If your input can’t produce a complete changelog but you still want to get rid of the costly normalized operator, you may consider using the 'lookup' changelog producer.

By specifying 'changelog-producer' = 'lookup', Paimon will generate changelog through 'lookup' before committing the data writing.

Lookup will cache data on the memory and local disk, you can use the following options to tune performance:

Option Default Type Description
lookup.cache-file-retention
1 h Duration The cached files retention time for lookup. After the file expires, if there is a need for access, it will be re-read from the DFS to build an index on the local disk.
lookup.cache-max-disk-size
unlimited MemorySize Max disk size for lookup cache, you can use this option to limit the use of local disks.
lookup.cache-max-memory-size
256 mb MemorySize Max memory size for lookup cache.

Lookup changelog-producer supports changelog-producer.row-deduplicate to avoid generating -U, +U changelog for the same record.

(Note: Please increase 'execution.checkpointing.max-concurrent-checkpoints' Flink configuration, this is very important for performance).

Full Compaction #

If you think the resource consumption of ‘lookup’ is too large, you can consider using ‘full-compaction’ changelog producer, which can decouple data writing and changelog generation, and is more suitable for scenarios with high latency (For example, 10 minutes).

By specifying 'changelog-producer' = 'full-compaction', Paimon will compare the results between full compactions and produce the differences as changelog. The latency of changelog is affected by the frequency of full compactions.

By specifying full-compaction.delta-commits table property, full compaction will be constantly triggered after delta commits (checkpoints). This is set to 1 by default, so each checkpoint will have a full compression and generate a change log.

Full compaction changelog producer can produce complete changelog for any type of source.

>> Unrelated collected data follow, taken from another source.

Lemma placeCentral_inside c i k :
  (i < 5)%nat ->
  inside width height (fst (placeCentral random width height c i k)).
Proof.
  intros Hi. unfold inside, placeCentral. cbv [bind Math_random ret fst].
  cbn [x y].
  pose proof (random_range (S k)) as Hr.
  pose proof (COS_bound (random k * 2 * PI)) as Hc.
  pose proof (SIN_bound (random k * 2 * PI)) as Hs.
  destruct i as [|[|[|[|[|i]]]]]; [| | | | |lia].
  - change (regionAt width height (0 mod List.length (brainRegions width height)))
      with (mkRegion (width * 0.35) (height * 0.3) 0.22).
    cbn [centerX centerY size].
    apply (region_inside _ _ 0.35 0.3 0.22 0.15 0); lra.
  - change (regionAt width height (1 mod List.length (brainRegions width height)))
      with (mkRegion (width * 0.65) (height * 0.3) 0.22).
    cbn [centerX centerY size].
    apply (region_inside _ _ 0.65 0.3 0.22 0.15 0); lra.
  - change (regionAt width height (2 mod List.length (brainRegions width height)))
      with (mkRegion (width * 0.5) (height * 0.25) 0.18).
    cbn [centerX centerY size].
    apply (region_inside _ _ 0.5 0.25 0.18 0 0.05); lra.
  - change (regionAt width height (3 mod List.length (brainRegions width height)))
      with (mkRegion (width * 0.5) (height * 0.4) 0.16).
    cbn [centerX centerY size].
    apply (region_inside _ _ 0.5 0.4 0.16 0 0.1); lra.
  - change (regionAt width height (4 mod List.length (brainRegions width height)))
      with (mkRegion (width * 0.4) (height * 0.2) 0.14).
    cbn [centerX centerY size].
    apply (region_inside _ _ 0.4 0.2 0.14 0.1 0.1); lra.
Qed.

Lemma placeNode_inside i k :
  inside width height (fst (placeNode random width height i k)).
Proof.
  unfold inside, placeNode. rewrite bind_eq.
  cbv [bind Math_random ret]. cbn [fst snd x y].
  now apply clampToBrain_inside.
Qed.

Lemma placed_inside showLabels :
  Forall (inside width height) (placed random width height showLabels).
Proof.
  destruct (placed_split random width height showLabels)
    as (hubs & small & -> & Hh & Hs).
  apply Forall_app; split.
  - eapply Forall2_Forall_r; [|exact Hh]. intros ci n Hin [k' ->].
    apply placeCentral_inside.
    destruct ci as [c i]. apply in_combine_r, in_seq in Hin. cbn [snd]. lia.
  - eapply Forall2_Forall_r; [|exact Hs]. intros i n _ [k' ->].
    apply placeNode_inside.
Qed.

End Silhouette.

(** C3: on a canvas of positive width and height, every node of a
    generated layout, hub or not, lies within the ellipse of centre
    (0.5 width, 0.3 height) and radii (0.32 width, 0.25 height): its
    distance normalized to the ellipse is at most 1. *)
Theorem nodes_inside_silhouette (random : nat -> R) (width height : R)
    (showLabels : bool) :
  0 < width -> 0 < height ->
  (forall k, 0 <= random k < 1) ->
  Forall (inside width height) (fst (generate random width height showLabels)).
Proof.
  intros Hw Hh Hr.
  apply (Forall_skeleton (inside width height)); [reflexivity|].
  rewrite generate_skeleton.
  apply (Forall_skeleton (inside width height)); [reflexivity|].
  now apply placed_inside.
Qed.

Lemma nodes_inside_silhouette_witness :
  0 < 800 /\ 0 < 600 /\ (forall k : nat, 0 <= (fun _ : nat => 0) k < 1) /\
  Forall (inside 800 600) (fst (generate (fun _ => 0) 800 600 false)).
Proof.
  assert (Hr : forall k : nat, 0 <= (fun _ : nat => 0) k < 1) by (intros; lra).
  split; [lra|]. split; [lra|]. split; [exact Hr|].
  apply (nodes_inside_silhouette (fun _ => 0) 800 600 false); [lra|lra|exact Hr].
Defined.

(** ** The search flow *)

(** C7: when the call of a search submission fails (it rejects, or the
    response is not a success), nothing escapes the function, exactly one
    entry is logged to the console, as an error, and the component state
    afterwards is the state before with the loading flag cleared: no
    field holds a message for the user, and the result view (visibility
    flag, knowledge graph, startups, zoom target) is unchanged, so the
    results panel is shown afterwards exactly when it was shown before:
    a hidden panel stays hidden. *)
Theorem search_failure_keeps_view (amb : Ambient) (query : string) (s : HomeState) :
  searchFails amb query ->
  let res := searchWithOllama amb query s in
  fst res = Normal /\
  (exists msg, console (snd res) = [console_error msg]) /\
  state (snd res) = setIsLoading false s /\
  isLoading (state (snd res)) = false /\
  showResults (state (snd res)) = showResults s /\
  knowledgeGraph (state (snd res)) = knowledgeGraph s /\
  csvStartups (state (snd res)) = csvStartups s /\
  zoomTarget (state (snd res)) = zoomTarget s /\
  resultsPanelShown (state (snd res)) = resultsPanelShown s.
Proof.
  intros Hfail. unfold searchWithOllama, searchBody.
  destruct Hfail as [E|[j E]]; rewrite E; cbn;
    (split; [reflexivity|]); (split; [eexists; reflexivity|]); auto 10.
Qed.

Lemma search_failure_keeps_view_witness :
  searchFails offline "mobility" /\
  fst (searchWithOllama offline "mobility" landing) = Normal /\
  state (snd (searchWithOllama offline "mobility" landing)) =
    setIsLoading false landing /\
  resultsPanelShown (state (snd (searchWithOllama offline "mobility" landing))) =
    false.
Proof.
  assert (H : searchFails offline "mobility") by (left; reflexivity).
  pose proof (search_failure_keeps_view offline "mobility" landing H) as P.
  cbv zeta in P.
  destruct P as (P1 & _ & P3 & _ & _ & _ & _ & _ & P9).
  split; [exact H|]. split; [exact P1|]. split; [exact P3|].
  rewrite P9. reflexivity.
Defined.

(** C8, on the code: the one request of a search submission is a POST
    with the body [{query}], but its address is the literal
    http://localhost:8001/api/search whatever the environment says: with
    REACT_APP_API_URL set to https://backend.example the request does not
    go to https://backend.example/api/search. *)
Theorem search_request_ignores_environment :
  env deployed "REACT_APP_API_URL" = Some "https://backend.example"%string /\
  sent (snd (searchWithOllama deployed "mobility" landing)) =
    [mkRequest "http://localhost:8001/api/search" "POST"
       [("Content-Type", "application/json")%string]
       (JObj [("query"%string, JStr "mobility")])] /\
  map url (sent (snd (searchWithOllama deployed "mobility" landing))) <>
    [("https://backend.example" ++ "/api/search")%string] /\
  (forall amb query s,
      exists rest,
        sent (snd (searchWithOllama amb query s)) = searchRequest query :: rest /\
        url (searchRequest query) = "http://localhost:8001/api/search"%string).
Proof.
  split; [reflexivity|]. split; [reflexivity|]. split; [cbn; discriminate|].
  intros amb query s. unfold searchWithOllama, searchBody.
  destruct (fetch amb (searchRequest query)) as [|[|] [data|]]; cbn.
  - eexists; split; reflexivity.
  - destruct (getProperty data "knowledge_graph") as [g|]; cbn.
    + destruct (includes (toLowerCase (searchQuery s)) "energy"
                || includes (toLowerCase (searchQuery s)) "energia"); cbn.
      * unfold csvLookup.
        destruct (fetch amb sectorRequest) as [|[|] [csv|]]; cbn;
          try (eexists; split; reflexivity).
        destruct (getProperty csv "startups"); cbn; eexists; split; reflexivity.
      * eexists; split; reflexivity.
    + eexists; split; reflexivity.
  - eexists; split; reflexivity.
  - eexists; split; reflexivity.
  - eexists; split; reflexivity.
Qed.

(** ** Candidates: the nearest others, in ascending order *)

Lemma mapi_from_nth_error {A B : Type} (f : A -> nat -> B) l : forall k i a,
  nth_error l i = Some a -> In (f a (k + i)%nat) (mapi_from f k l).
Proof.
  induction l as [|b l IH]; intros k [|i] a H; cbn in *; try discriminate.
  - inversion H; subst. left. f_equal. lia.
  - right. replace (k + S i)%nat with (S k + i)%nat by lia. now apply IH.
Qed.

Lemma others_length {B : Type} (f : B -> nat -> Nearby) i l : forall k,
  (forall b j, index (f b j) = j) ->
  List.length (filter (fun item => negb (index item =? i)%nat) (mapi_from f k l)) =
  (List.length l - (if ((k <=? i) && (i <? k + List.length l))%nat then 1 else 0))%nat.
Proof.
  intros k Hf. revert k.
  induction l as [|b l IH]; intros k; cbn [mapi_from filter List.length].
  - now destruct ((k <=? i) && (i <? k + 0))%nat.
  - rewrite Hf. destruct (Nat.eqb_spec k i) as [->|Hki]; cbn [negb List.length].
    + rewrite IH.
      replace ((S i <=? i) && (i <? S i + List.length l))%nat with false
        by (symmetry; apply andb_false_intro1, Nat.leb_gt; lia).
      replace ((i <=? i) && (i <? i + S (List.length l)))%nat with true
        by (symmetry; apply andb_true_intro; split;
            [apply Nat.leb_le|apply Nat.ltb_lt]; lia).
      lia.
    + rewrite IH.
      replace ((S k <=? i) && (i <? S k + List.length l))%nat
        with ((k <=? i) && (i <? k + S (List.length l)))%nat.
      * destruct ((k <=? i) && (i <? k + S (List.length l)))%nat eqn:E; [|lia].
        apply andb_prop in E. destruct E as [E1 E2].
        apply Nat.leb_le in E1. apply Nat.ltb_lt in E2. lia.
      * apply eq_true_iff_eq. rewrite !andb_true_iff, !Nat.leb_le, !Nat.ltb_lt. lia.
Qed.
(** * Remote Home-Assistant: the configuration flows of [config_flow.py]

    A shallow embedding of [custom_components/remote_homeassistant/config_flow.py]:
    the connection set-up flow ([ConfigFlow.async_step_user]) and the four-step
    options wizard ([OptionsFlowHandler]).  Python objects that the module
    mutates in place (lists) live in an explicit store of list objects, so
    that two names for one list see each other's [append].  Text is a
    sequence of bytes (UTF-8); where Python treats text outside ASCII
    otherwise than byte by byte ([int], the characters of a string), and
    where a submission carries a value that the types of the model have
    no place for, a step stops with [Unmodelled].  *)

From Stdlib Require Import ZArith NArith Lia Ascii String.
From stdpp Require Import base option list gmap strings sorting.

Local Open Scope Z_scope.

(** ** The Python built-ins the module relies on *)

Module Py.

(** *** Decimal text of integers: [str(n)] *)

Definition digit_chr (d : N) : ascii := ascii_of_N (48 + d).

Definition digit_val (c : ascii) : option Z :=
  let n := N_of_ascii c in
  if ((48 <=? n) && (n <=? 57))%N then Some (Z.of_N n - 48) else None.

(** Digits of [n], most significant first, in front of [acc].  The fuel
    bounds the number of digits; [str_of_N] gives enough of it. *)
Fixpoint digits_aux (fuel : nat) (n : N) (acc : string) : string :=
  match fuel with
  | O => acc
  | S fuel' =>
      let acc' := String (digit_chr (n mod 10)) acc in
      if (n <? 10)%N then acc' else digits_aux fuel' (n / 10) acc'
  end.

However it is not as efficient as the input changelog producer and the latency to produce changelog might be high.

Full-compaction changelog-producer supports changelog-producer.row-deduplicate to avoid generating -U, +U changelog for the same record.

(Note: Please increase 'execution.checkpointing.max-concurrent-checkpoints' Flink configuration, this is very important for performance).

Sequence Field #

By default, the primary key table determines the merge order according to the input order (the last input record will be the last to merge). However, in distributed computing, there will be some cases that lead to data disorder. At this time, you can use a time field as sequence.field, for example:

CREATE TABLE MyTable (
    pk BIGINT PRIMARY KEY NOT ENFORCED,
    v1 DOUBLE,
    v2 BIGINT,
    dt TIMESTAMP
) WITH (
    'sequence.field' = 'dt'
);

The record with the largest sequence.field value will be the last to merge, regardless of the input order.

Sequence Auto Padding:

When the record is updated or deleted, the sequence.field must become larger and cannot remain unchanged. For -U and +U, their sequence-fields must be different. If you cannot meet this requirement, Paimon provides option to automatically pad the sequence field for you.

  1. 'sequence.auto-padding' = 'row-kind-flag': If you are using same value for -U and +U, just like “op_ts” (the time that the change was made in the database) in Mysql Binlog. It is recommended to use the automatic padding for row kind flag, which will automatically distinguish between -U (-D) and +U (+I).

  2. Insufficient precision: If the provided sequence.field doesn’t meet the precision, like a rough second or millisecond, you can set sequence.auto-padding to second-to-micro or millis-to-micro so that the precision of sequence number will be made up to microsecond by system.

  3. Composite pattern: for example, “second-to-micro,row-kind-flag”, first, add the micro to the second, and then pad the row kind flag.

Row Kind Field #

By default, the primary key table determines the row kind according to the input row. You can also define the 'rowkind.field' to use a field to extract row kind.

The valid row kind string should be '+I', '-U', '+U' or '-D'.